La rue de Buci

St germain-des-pres

La rue de Buci

Et maintenant, avançons jusqu’au coin de la rue de Buci, puis tournons à gauche dans la rue de Buci.

Cette rue fut pendant des siècles une artère importante de la rive gauche. Au moyen Age, c’était la route qui arrivait à l’une des portes de la muraille de Philippe Auguste qui enserrait la ville de Paris. Cette porte était située au bout de la rue, en face de vous, nous en reparlerons. Vous imaginez donc bien que cette route menant à la porte de la ville était un lieu de passage très important. Et depuis la fin du 14e, elle porte depuis le nom de Simon de Buci, qui était 1er président du parlement. Un personnage important donc.
Allons observer l’immeuble au N°12 situé à l’angle de la rue de Seine, sur la gauche.

Sur sa façade, une étoile sculptée rappelle qu’au 17e siècle, le jeu de paume de l’étoile occupait l’emplacement. Ce jeu a disparu mais était l’ancêtre du tennis et de la pelote basque.

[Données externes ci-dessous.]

(** Signed in with [credits], editing [history] at [cursor], a point
    selected and a prompt typed in both forms. *)
Definition editing (credits : Z) (history : list File.t) (cursor : Z) : Session.t :=
  Session.mk
    (AppState.mk (Some (alice credits)) AppMode.editor history cursor "make it blue"
       false None (Some (AppState.mkHotspot 10 20)) (Some (AppState.mkHotspot 5 10))
       Tab.localEdit None None [entry])
    (GeneratorState.mk "a cat" false None)
    (world credits).

(** A model response that carries one inline image. *)
Definition imageResponse : geminiService.GenerateContentResponse :=
  geminiService.mkResponse None
    (Some [geminiService.mkCandidate
             (Some (geminiService.mkContent
                      (Some [geminiService.mkPart
                               (Some (geminiService.mkInlineData
                                        (Some "image/png") (Some "aGVsbG8=")))
                               None])))
             (Some "STOP")])
    None.

(** A response refused by the prompt policy. *)
Definition blockedResponse : geminiService.GenerateContentResponse :=
  geminiService.mkResponse
    (Some (geminiService.mkPromptFeedback (Some "SAFETY") None)) None None.

End Scenario.

(** * Properties *)

(** Unfolding of the asynchronous combinators and of the setters. *)
Ltac unfold_async :=
  unfold Async.exec, Async.result, mbind, mret, Async_bind, Async_ret,
    Async.bind, Async.ret, Async.get, Async.modify, Async.throw, Async.try_catch,
    Async.finally, Async.of_outcome in *.

Ltac unfold_setters :=
  unfold App.setCurrentUser, App.setAppMode, App.setHistory, App.setHistoryIndex,
    App.setPrompt, App.setIsLoading, App.setError, App.setEditHotspot,
    App.setDisplayHotspot, App.setActiveTab, App.setCrop, App.setCompletedCrop,
    App.setAllGeneratedImages, App.set, ImageGenerator.setIsLoading,
    ImageGenerator.setError, ImageGenerator.set, Session.dateNow in *.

Les joueurs, au nombre de 2, se renvoyaient une balle avec la paume de leur main (d’où le nom), puis avec un gantelet et plus tard encore, avec une raquette. Le jeu de paume a donné à la langue française bien des expressions. En voici quelques exemples. Il y a « amuser la galerie » tout d’abord. La galerie était l’endroit où se tenaient les spectateurs. On peut citer encore : « faire faux bond » : un coup perdu quand la balle n’est prise qu’au second bond ; ou bien encore « un enfant de la balle ». Cela désignait les enfants de joueurs, qui, du coup, ayant commencés tôt, devenaient eux-mêmes de redoutables joueurs.
Ce jeu perdit sa vogue au début du 17e siècle. Et ces espaces furent récupérés par les compagnies de théâtre. Ainsi, au 18e siècle, siégea un temps ici un Opéra un peu particulier pour l’époque puisqu’il donnait des parodies de pièces d’Opéra. Et il fut nommé « opéra comique ».